テキサスのノナー

ノーカントリー」を観たんです。
この映画、語りどころは沢山あります。あの場面の意味は?なんの隠喩?とか。
でも、最大の旨みは誰がどう見たって殺し屋シガーですよ。
演じるハビエル・バルデム、イイ顔してたなあ。
パトリック・マシアス河崎実を交配させたようなこのオッサン、最初はインド人だと思ってました。
インディ・ジョーンズ/魔宮の伝説」に出てきたサッグ教団の司祭に似てるじゃないですか。
あまりにイイ顔なんで、この映画の宣伝ってシガーの顔面で一点突破しようとしてるくらい。
もう「ハロウィン」のマイケルと同じ扱いじゃん。あっちはマスク被ってるけど、シガーは素顔ですよ。
やっぱ男は顔だよなあ。


このシガーは理解不能なキャラと言われ、たしかに変なキャラだけど把握ができないワケじゃない。
この人は「魁!!クロマティ高校」ですよ。
テキサスやエル・パソにはいないかも知れないが、クロ高にはこんな人沢山いるじゃないですか。
・強烈な顔立ち
・俺ルール、それも当人にとっては当たり前のことで、ルールと意識すらないほど強固なものを持っている
・そのルールの先に待ってるのはバイオレンス
・どう見ても変だけど、当人はいたって真顔。
ほら、クロ高の生徒じゃないですか。
シガーって意外と喋るんです。饒舌と言ってイイくらいの時もある。
よくシガーとの会話場面を噛合わない会話とする人がいるけど、噛合わないワケじゃないです。
受け答えはあるし、ちゃんと共通の話題で話し合ってるんですよ。
本当に噛合わない会話ってのは「いま何時?」に対して「マンドリル」って答えるようなのを言うんです。
シガーのそれは違います。ただ、こっちが望む方向に絶対いってくれないだけなんですよ。
望む方向はハッキリしてるけど、そっちに仕向けようとした時にどうしていいのか分からない。
これはシガー先生のキャラにも言えることで、どこが変だってのは一目瞭然じゃないですか。
どこが問題なのかはハッキリしてる。でも当人が自信満々で小揺るぎもしないから、とっかかりが掴めない。
クロ高で言うと、メカ沢や高橋先輩と同じなんですよ。
中盤、シガーが車を爆破して皆がそっちに気を取られてる間に、マイペースで薬を物色するじゃないですか。
あの場面、オレはクロ高をビンビンに感じたんですよ。
それを思えば、ラストだってなんとなくは分かる。
トミー・リー・ジョーンズ演じるエド保安官が、ワシはもうついて行けんと弱気になるじゃないですか。
あれは、前田や北斗の子分が「どうしろってんだよ...」と途方に暮れる場面と同じですよ。
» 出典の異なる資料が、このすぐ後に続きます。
(** * UAV strategic deconfliction: trajectories, sampling and conflict checks

    A shallow embedding of [deconflict/traject.py], [deconflict/temporal.py]
    and [deconflict/spatial.py].

    Number model.  Python floats are idealised as the real numbers of the
    Standard Library: every arithmetic operation is exact, [1e-6] is the
    real number 1/1000000, and [np.linalg.norm] is the real square root of
    the sum of squares.  A [datetime] is carried by its POSIX timestamp.

    Arrays are lists; an (N,3) array is a list of triples where the code
    addresses columns by name and a list of rows where it slices columns.
    Python exceptions are the [Err] results of an error monad; a message
    that embeds formatted numbers is kept without them. *)

From Stdlib Require Import String Reals Lra Lia ZArith Bool List.
Import ListNotations.
Open Scope R_scope.

(** ** Errors *)

Inductive error : Type :=
| ValueError (msg : string)
| NotImplementedError (msg : string)
| IndexError
| AttributeError.

Inductive result (A : Type) : Type :=
| Ok (a : A)
| Err (e : error).
Arguments Ok {A} a.
Arguments Err {A} e.

Definition bind {A B : Type} (m : result A) (k : A -> result B) : result B :=
  match m with
  | Ok a => k a
  | Err e => Err e
  end.

Notation "x <- m ;; k" := (bind m (fun x => k))
  (at level 61, m at next level, right associativity).
Notation "' p <- m ;; k" := (bind m (fun p => k))
  (at level 61, p pattern, m at next level, right associativity).

Fixpoint mapM {A B : Type} (f : A -> result B) (l : list A) : result (list B) :=
  match l with
  | [] => Ok []
  | a :: l' => b <- f a ;; bs <- mapM f l' ;; Ok (b :: bs)
  end.

Definition is_ok {A : Type} (m : result A) : bool :=
  match m with Ok _ => true | Err _ => false end.

(** ** Comparisons and rounding on the number model *)

Definition Rleb (x y : R) : bool := if Rle_dec x y then true else false.
Definition Rltb (x y : R) : bool := if Rlt_dec x y then true else false.
Definition Reqb (x y : R) : bool := if Req_dec_T x y then true else false.

(** [np.floor] followed by [int], and the ceiling [np.arange] uses for its
    length. *)
Definition Rfloor (x : R) : Z := Int_part x.
Definition Rceil (x : R) : Z := (- Int_part (- x))%Z.

(** ** numpy primitives *)

(** [np.diff] on a 1-D array. *)
Fixpoint np_diff (l : list R) : list R :=
  match l with
  | a :: (b :: _) as tl => (b - a) :: np_diff tl
  | _ => []
  end.

Definition np_sum (l : list R) : R := fold_right Rplus 0 l.

(** [np.cumsum]: running totals, carried from the left. *)
Fixpoint cumsum_from (acc : R) (l : list R) : list R :=
  match l with
  | [] => []
  | a :: l' => (acc + a) :: cumsum_from (acc + a) l'
  end.
Definition np_cumsum (l : list R) : list R := cumsum_from 0 l.

(** [np.linspace(start, stop, num)] with the default [endpoint=True]:
    [arange(0, num) * step + start] with [step = (stop - start) / (num - 1)],
    and, when [num > 1], the last entry overwritten by [stop]. *)
Definition linspace_nat (start stop : R) (num : nat) : list R :=
  match num with
  | O => []
  | S O => [start]
  | S (S _ as div) =>
      map (fun i => INR i * ((stop - start) / INR div) + start) (seq 0 div)
        ++ [stop]
  end.

Definition np_linspace (start stop : R) (num : Z) : result (list R) :=
  if (num <? 0)%Z
  then Err (ValueError "Number of samples must be non-negative.")
  else Ok (linspace_nat start stop (Z.to_nat num)).

(** [np.arange(start, stop, step)] on floats: [ceil((stop - start) / step)]
    values [start + i * step], none when that count is negative; a zero
    step is refused. *)
Definition np_arange (start stop step : R) : result (list R) :=
  if Reqb step 0 then Err (ValueError "Maximum allowed size exceeded")
  else
    let n := Z.to_nat (Rceil ((stop - start) / step)) in
    Ok (map (fun i => start + INR i * step) (seq 0 n)).

(** [np.interp(x, xp, fp)] at one abscissa, for increasing [xp]: the left
    value below [xp[0]], the right value from [xp[-1]] on, and between
    [xp[j]] and [xp[j+1]] the value
    [slope * (x - xp[j]) + fp[j]]. *)
Fixpoint interp_scan (x xj fj : R) (xp fp : list R) : R :=
  match xp, fp with
  | x1 :: xp', f1 :: fp' =>
      if Rltb x x1
      then (f1 - fj) / (x1 - xj) * (x - xj) + fj
      else interp_scan x x1 f1 xp' fp'
  | _, _ => fj
  end.

Definition np_interp (x : R) (xp fp : list R) : result R :=
  if negb (length xp =? length fp)%nat
  then Err (ValueError "fp and xp are not of the same length.")
  else
    match xp, fp with
    | x0 :: xp', f0 :: fp' =>
        Ok (if Rltb x x0 then f0 else interp_scan x x0 f0 xp' fp')
    | _, _ => Err (ValueError "array of sample points is empty")
    end.

(** ** traject.py: the Trajectory class *)

Record datetime : Type := mk_datetime { timestamp : R }.

Definition vec3 : Type := (R * R * R)%type.
Definition vx (p : vec3) : R := fst (fst p).
Definition vy (p : vec3) : R := snd (fst p).
Definition vz (p : vec3) : R := snd p.

Record Trajectory : Type := mk_Trajectory {
  times : list R;
  positions : list vec3;
  flight_id : string
}.

(** [Trajectory(times=..., positions=..., flight_id=...)]: the dataclass
    constructor followed by [__post_init__].  The two dimension tests are
    carried by the types. *)
Definition Trajectory_new (ts : list R) (ps : list vec3) (fid : string)
  : result Trajectory :=
  if negb (length ts =? length ps)%nat
  then Err (ValueError "times and positions length mismatch")
  else if existsb (fun d => Rleb d 0) (np_diff ts)
  then Err (ValueError "times must be strictly increasing")
  else Ok (mk_Trajectory ts ps fid).

(** Python indexing [a[0]] and [a[-1]]. *)
Definition index_first {A : Type} (l : list A) : result A :=
  match l with
  | [] => Err IndexError
  | a :: _ => Ok a
  end.

Definition index_last {A : Type} (l : list A) : result A :=
  match l with
  | [] => Err IndexError
  | a :: l' => Ok (last l' a)
  end.

Definition time_range (tr : Trajectory) : result (R * R) :=
  t0 <- index_first (times tr) ;;
  t1 <- index_last (times tr) ;;
  Ok (t0, t1).

(** The argument of [sample_position_at] is a float or a datetime. *)
Inductive time_arg : Type :=
| TFloat (t : R)
| TDatetime (d : datetime).

Definition sample_position_at (tr : Trajectory) (t : time_arg) : result vec3 :=
  let t_val := match t with
               | TDatetime d => timestamp d
               | TFloat v => v
               end in
  first_t <- index_first (times tr) ;;
  if Rleb t_val first_t then index_first (positions tr)
  else
    last_t <- index_last (times tr) ;;
    if Rleb last_t t_val then index_last (positions tr)
    else
      x <- np_interp t_val (times tr) (map vx (positions tr)) ;;
      y <- np_interp t_val (times tr) (map vy (positions tr)) ;;
      z <- np_interp t_val (times tr) (map vz (positions tr)) ;;
      Ok (x, y, z).

(** [np.stack([xs, ys, zs], axis=1)]. *)
Fixpoint stack3 (xs ys zs : list R) : list vec3 :=
  match xs, ys, zs with
  | x :: xs', y :: ys', z :: zs' => (x, y, z) :: stack3 xs' ys' zs'
  | _, _, _ => []
  end.

Definition sample_uniform (tr : Trajectory) (dt_s : R)
  : result (list R * list vec3) :=
  if Rleb dt_s 0 then Err (ValueError "dt_s must be positive")
  else
    '(t0, t1) <- time_range tr ;;
    if Rleb t1 t0 then Err (ValueError "Invalid time range")
    else
      let n_steps := (Rfloor ((t1 - t0) / dt_s) + 1)%Z in
      times_out <- np_linspace t0 t1 n_steps ;;
      xs <- mapM (fun t => np_interp t (times tr) (map vx (positions tr))) times_out ;;
      ys <- mapM (fun t => np_interp t (times tr) (map vy (positions tr))) times_out ;;
      zs <- mapM (fun t => np_interp t (times tr) (map vz (positions tr))) times_out ;;
      Ok (times_out, stack3 xs ys zs).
この映画って、ワケの分からないものに張り合う気を失った男が、それによって老いを自覚するってことでしょ。
ちなみにエドが老いを意識したのは、この事件がきっかけではないけど、つい最近のことだと思う。
何度か「この国どうなっちゃったのよ」となげく場面あるけど、あんた今更何を言ってるのって話ですよ。
舞台は80年代ですから、30年前にエド・ゲインがデビューし、その後もチャールズ・マンソン、テッド・バンディ、エド・ケンパーとキラーエリート達が出現済みですから。
エドは保安官ですから、素人衆が「最近おかしい」てなこと言ったら「おかしいというなら昔からだ。オレは異常な事件を山ほど見てきたさ...」と一味違うところを見せる立場でしょ。
それができないのは、異常事態に対抗するだけの気力が無くなったから。
無くなってから世間を見渡すと、なによコレ...てなものが目についてきたってことだと思うんです。
そうなった時に、放ったらかしだった親父を思い出し、初めて共感するのがあのラストってことでしょう。
ここもクロ高じゃん。
仲悪い連中が、ゴリラとかを見て「なんだアレは...」って連帯しちゃう場面沢山あるでしょ。あれですよあれ。


結果はといえば面白かったです。
ただ、もうちょっとシガーの顔面以外にケレンが欲しかったし、なんかキレイ過ぎない?と思ったけど。
テキサスでしょ?もっと泥臭さや血生臭さが欲しかった。血は沢山出るけど、味わいに欠ける扱いだったんで。
まあ、シガー先生の顔を思い浮かべれば、ステキな気分で眠りに就けそうだからイイんです。